Search the entries for the word "right" and return every line where it is found.

(Records from a collection)
--*--

(** The first [k] servers of a group; there is room for three. *)
Lemma start_servers_ok w ct made gi k :
  good w ct made → made_group w gi → (k ≤ n (w_cfg w))%nat → (k ≤ 3)%nat → (∀ i, (i < n (w_cfg w))%nat → current w gi i = None) →
  post (for_each k (λ i, StartServer gi i) w) (λ w', good w' ct made ∧ kept w w' ∧ (∀ i, (i < k)%nat → born w' gi i) ∧
    ∀ gi' i', is_Some (current w' gi' i') ↔ (gi' = gi ∧ (i' < k)%nat) ∨ is_Some (current w gi' i')).
Proof.
  intros HG Hm Hkn Hk3 Hnone.
  apply (post_for_each _ _ (λ j w', good w' ct made ∧ kept w w' ∧ (∀ i, (i < j)%nat → born w' gi i) ∧
    ∀ gi' i', is_Some (current w' gi' i') ↔ (gi' = gi ∧ (i' < j)%nat) ∨ is_Some (current w gi' i'))).
  - split; [done|]. split; [apply kept_refl|]. split; [lia|]. intros gi' i'. split; [by right|]. intros [?|?]; [lia|done].
  - intros j w1 Hj (HG1 & Hk1 & Hb1 & Hc1). eapply post_mono.
    { apply (start_server_ok _ _ _ _ _ w1 ct made gi j HG1); [by apply (kp_made _ _ Hk1)|rewrite (kp_n _ _ Hk1); lia|lia|].
      apply eq_None_not_Some. rewrite Hc1, (Hnone j) by lia. intros [[_ ?]|[? [=]]]; lia. }
    intros w2 (HG2 & Hk2 & Hb2 & Hc2). split; [done|]. split; [by eapply kept_trans|]. split.
    + intros i Hi. destruct (decide (i = j)) as [->|]; [done|]. apply (kp_born _ _ Hk2), Hb1. lia.
    + intros gi' i'. rewrite Hc2, Hc1. split; [intros [[-> ->]|[[-> ?]|?]]|intros [[-> ?]|?]]; auto with lia.
Qed.

Lemma start_group_ok w ct made gi :
  good w ct made → made_group w gi → (n (w_cfg w) ≤ 3)%nat → (∀ i, (i < n (w_cfg w))%nat → current w gi i = None) →
  post (StartGroup gi w) (λ w', good w' ct made ∧ kept w w' ∧ (∀ i, (i < n (w_cfg w))%nat → born w' gi i) ∧
    ∀ gi' i', is_Some (current w' gi' i') ↔ (gi' = gi ∧ (i' < n (w_cfg w))%nat) ∨ is_Some (current w gi' i')).
Proof. intros HG Hm Hn3 Hnone. by apply start_servers_ok. Qed.

Lemma start_group_panics w ct made gi :
  good w ct made → made_group w gi → (3 < n (w_cfg w))%nat → (∀ i, (i < n (w_cfg w))%nat → current w gi i = None) → StartGroup gi w = Panic.
Proof.
  intros HG Hm Hn3 Hnone. eapply (for_each_panics 3); [done|apply (start_servers_ok w ct made gi 3); [done|done|lia|done|done]|].
  intros w' (HG' & Hk & _). apply (start_server_panics _ _ _ _ _ w' ct made gi HG'); [by apply (kp_made _ _ Hk)|by rewrite (kp_n _ _ Hk)].
Qed.

(** ** Operations that only make ends *)

(** The servers and what they are made of did not change. *)
Record same w w' : Prop := Same {
  sm_groups : groups (w_cfg w') = groups (w_cfg w);
  sm_ctl : ctl (w_cfg w') = ctl (w_cfg w);
  sm_ngroups : ngroups (w_cfg w') = ngroups (w_cfg w);
  sm_n : n (w_cfg w') = n (w_cfg w);
  sm_kvs : w_kvs w' = w_kvs w;
  sm_ctls : w_ctls w' = w_ctls w;
  sm_persisters : w_persisters w' = w_persisters w;
  sm_servers : w_servers w' = w_servers w;
}.

Lemma same_current w w' gi i : same w w' → current w' gi i = current w gi i.
Proof. intros Hs. unfold current. by rewrite (sm_groups _ _ Hs). Qed.

Lemma same_live w w' o : same w w' → live w' o ↔ live w o.
Proof. intros Hs. destruct o as [s| | | |]; try done. unfold live, running. by setoid_rewrite (same_current w w' _ _ Hs). Qed.

Lemma same_kept w w' : same w w' → kept w w'.
Proof. intros Hs. split; unfold made_group, born; by rewrite ?(sm_groups _ _ Hs), ?(sm_n _ _ Hs). Qed.

Lemma good_grown w ct made w' made' new o :
  good w ct made → same w w' → random_ok w' → grows (net (w_cfg w)) (net (w_cfg w')) new →
  (∀ e, e ∈ new.*1 → e ∉ ends (net (w_cfg w))) → (∀ s, o ≠ Serv s) →
  ends_of w' ct made' o = ends_of w ct made o ++ new → (∀ o', o' ≠ o → ends_of w' ct made' o' = ends_of w ct made o') →
  good w' ct made'.
Proof.
  intros HG Hs Hr HGr Hf Ho E1 E2. pose proof Hs as [S1 S2 S3 S4 S5 S6 S7 S8]. pose proof (gd_ctrler _ _ _ _ _ _ _ _ HG) as [C1 C2 C3 C4 C5].
  assert (Hserves : ∀ nm srv, serves w nm srv → serves w' nm srv).
  { intros nm srv (p & G1 & G2). exists p. by rewrite (gw_servers _ _ _ HGr), S8. }
  split; rewrite ?S1, ?S2, ?S3, ?S4, ?S5; try done.
  - eapply (wired_grows _ _ _ _ _ _ _ o (gd_wired _ _ _ _ _ _ _ _ HG) HGr Hf E1 E2).
    + by destruct o as [s| | | |]; [destruct (Ho s)|..].
    + intros o' _. by apply same_live.
    + right. by destruct o as [s| | | |]; [destruct (Ho s)|..].
  - by eapply gd_ctl.
  - split; try done. intros i nm Hi. destruct (C5 i nm Hi) as (s & G1 & G2 & G3). exists s. rewrite S6. eauto.
  - by eapply gd_ngroups.
  - by eapply gd_groups.
  - intros gi gg Hg. apply (group_ok_ext w); [done|by rewrite S7|by rewrite S5|]. by eapply gd_group.
  - intros s g m es ms. by eapply gd_objs.
  - intros gi i s. rewrite (same_current w w' _ _ Hs). intros E. by apply Hserves; eapply gd_up.
  - intros gi i Hgi. rewrite (same_current w w' _ _ Hs), (gw_servers _ _ _ HGr). by eapply gd_down.
Qed.

Lemma good_more_clerks w ct made w1 l c : good w ct made → drew w w1 (zip l (names ct)) →
  (groups c, ctl c, ngroups c, n c, net c) = (groups (w_cfg w), ctl (w_cfg w), ngroups (w_cfg w), n (w_cfg w), net (w_cfg w1)) →
  let w' := with_clerks (w_clerks w ++ [l]) (with_cfg c w1) in good w' ct made ∧ same w w'.
Proof.
  intros HG Hd [= E1 E2 E3 E4 E5]. pose proof (gd_random _ _ _ _ _ _ _ _ HG) as Hr. pose proof (drew_ok _ _ _ Hr Hd) as [Hi He].
  pose proof (λ e, drew_fresh w w1 _ e Hr Hd) as Hf. destruct (drew_eq _ _ _ Hd) as (d & nt & -> & HGr). simpl in *.
  split; [|by split]. eapply (good_grown w ct made _ made _ (Clk (length (w_clerks w)))); [done|by split|..|done| |].
  - split; simpl; [done|]. by rewrite E5.
  - simpl. by rewrite E5.
  - exact Hf.
  - simpl. rewrite list_lookup_middle by done. by rewrite lookup_ge_None_2 by lia.
  - intros [s|s|k| |] Hne; simpl; rewrite ?E4; try done. destruct (decide (k < length (w_clerks w))%nat) as [Hlt|Hge]; [by rewrite lookup_app_l|].
    rewrite !lookup_ge_None_2; [done|lia|]. rewrite length_app. simpl. enough (k ≠ length (w_clerks w)) by lia. congruence.
Qed.

(** A clerk needs groups of three servers: the slice for the names of its ends to the
    controller has one place for every server of a group. *)
Lemma make_client_ok w ct made : good w ct made → (3 ≤ n (w_cfg w))%nat →
  post (makeClient ct w) (λ '(k, w'), good w' ct made ∧ same w w').
Proof.
  intros HG Hn. pose proof (gd_random _ _ _ _ _ _ _ _ HG) as Hr. pose proof (gd_ctrler _ _ _ _ _ _ _ _ HG) as [C1 C2 _ _ _].
  unfold makeClient. eapply post_bind.
  { apply (ctrler_ends_ok ct store_at (λ _ a, length a = n (w_cfg w)) _ w Hr); [congruence|by rewrite length_replicate|].
    intros l x e Hl Hx. unfold store_at. apply post_write; [lia|]. by rewrite length_insert. }
  intros [[a l] w1] (Hd & _ & _). cbn beta. simpl.
  destruct (drew_eq _ _ _ Hd) as (d & nt & E & _). assert (w_clerks w1 = w_clerks w) as -> by by rewrite E.
  apply good_more_clerks; [done|done|]. by rewrite E.
Qed.

Lemma make_client_panics w ct made : good w ct made → (n (w_cfg w) < 3)%nat → makeClient ct w = Panic.
Proof.
  intros HG Hn. pose proof (gd_random _ _ _ _ _ _ _ _ HG) as Hr. pose proof (gd_ctrler _ _ _ _ _ _ _ _ HG) as [C1 C2 _ _ _].
  unfold makeClient, ctrler_ends. rewrite C1.
  rewrite (for_each_panics (n (w_cfg w)) 3 _ (λ '(a, l, w'), drew w w' (zip l (names ct)) ∧ length l = n (w_cfg w) ∧ length a = n (w_cfg w))); [done|lia|..].
  - apply (ctrler_loop_ok ct _ store_at (λ _ a, length a = n (w_cfg w))); [done|lia|by rewrite length_replicate|].
    intros l x e Hl Hx. unfold store_at. apply post_write; [lia|]. by rewrite length_insert.
  - intros [[a l] w'] (_ & _ & Ha). simpl. unfold store_at. by rewrite write_panics by lia.
Qed.

Lemma good_make_end w ct made server : good w ct made →
  post (make_end server w) (λ '(e, w'), good w' ct (made ++ [(e, server)]) ∧ same w w').
Proof.
  intros HG. pose proof (gd_random _ _ _ _ _ _ _ _ HG) as Hr. eapply post_mono; [by apply make_end_ok|].
  intros [e w'] Hd. pose proof (λ e', drew_fresh w w' _ e' Hr Hd) as Hf. pose proof (drew_ok _ _ _ Hr Hd) as Hr'.
  destruct (drew_eq _ _ _ Hd) as (d & nt & -> & HGr). split; [|by split].
  eapply (good_grown w ct made _ _ _ Made HG); [by split|done|exact HGr|exact Hf|done|done|]. by intros [].
Qed.

(** Changes of the clerks that the tester remembers, and of the reliability. *)
Lemma good_recfg w ct made c : good w ct made →
  (groups c, ctl c, ngroups c, n c) = (groups (w_cfg w), ctl (w_cfg w), ngroups (w_cfg w), n (w_cfg w)) →
  grows (net (w_cfg w)) (net c) [] → good (with_cfg c w) ct made ∧ same w (with_cfg c w).
Proof.
  intros HG [= E1 E2 E3 E4] HGr. split; [|by split].
  eapply (good_grown w ct made _ made [] Made HG); [by split|..|exact HGr|by intros ? ?%elem_of_nil|done|simpl; by rewrite app_nil_r|].
  - pose proof (gd_random _ _ _ _ _ _ _ _ HG) as [Hi He]. split; [done|]. intros e [He'|He']%(gw_ends _ _ _ HGr); [by apply He|by apply elem_of_nil in He'].
  - intros [] ?; simpl; by rewrite ?E4.
Qed.

(** ** The controller *)

(** The first [i] controllers run; nothing else is there. *)
Record setting (c0 : config) w ct (i : nat) : Prop := Setting {
  su_random : random_ok w;
  su_wired : wired (net (w_cfg w)) (ends_of w ct []) (live w);
  su_cfg : w_cfg w = set_net (net (w_cfg w)) c0;
  su_kvs : w_kvs w = [];
  su_clerks : w_clerks w = [];
  su_n : ctl_n ct = 3%nat;
  su_names : length (names ct) = 3%nat;
  su_name j nm : names ct !! j = Some nm → ∃ x, nm = ("ctlr-" +:+ x)%string;
  su_distinct : NoDup (names ct);
  su_servers : length (ctl_servers ct) = 3%nat;
  su_ctls : length (w_ctls w) = i;
  su_served j nm : (j < i)%nat → names ct !! j = Some nm → ∃ s,
    ctl_servers ct !! j = Some (Some s) ∧ (s < length (w_ctls w))%nat ∧ serves w nm (ctl_front s);
  su_none x : x ∉ names ct → read (LabRpc.servers (net (w_cfg w))) x = None;
}.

--*--

Exercise result
  - split; [done|]. split; [apply kept_refl|]. split; [lia|]. intros gi' i'. split; [by right|]. intros [?|?]; [lia|done].
    + right. by destruct o as [s| | | |]; [destruct (Ho s)|..].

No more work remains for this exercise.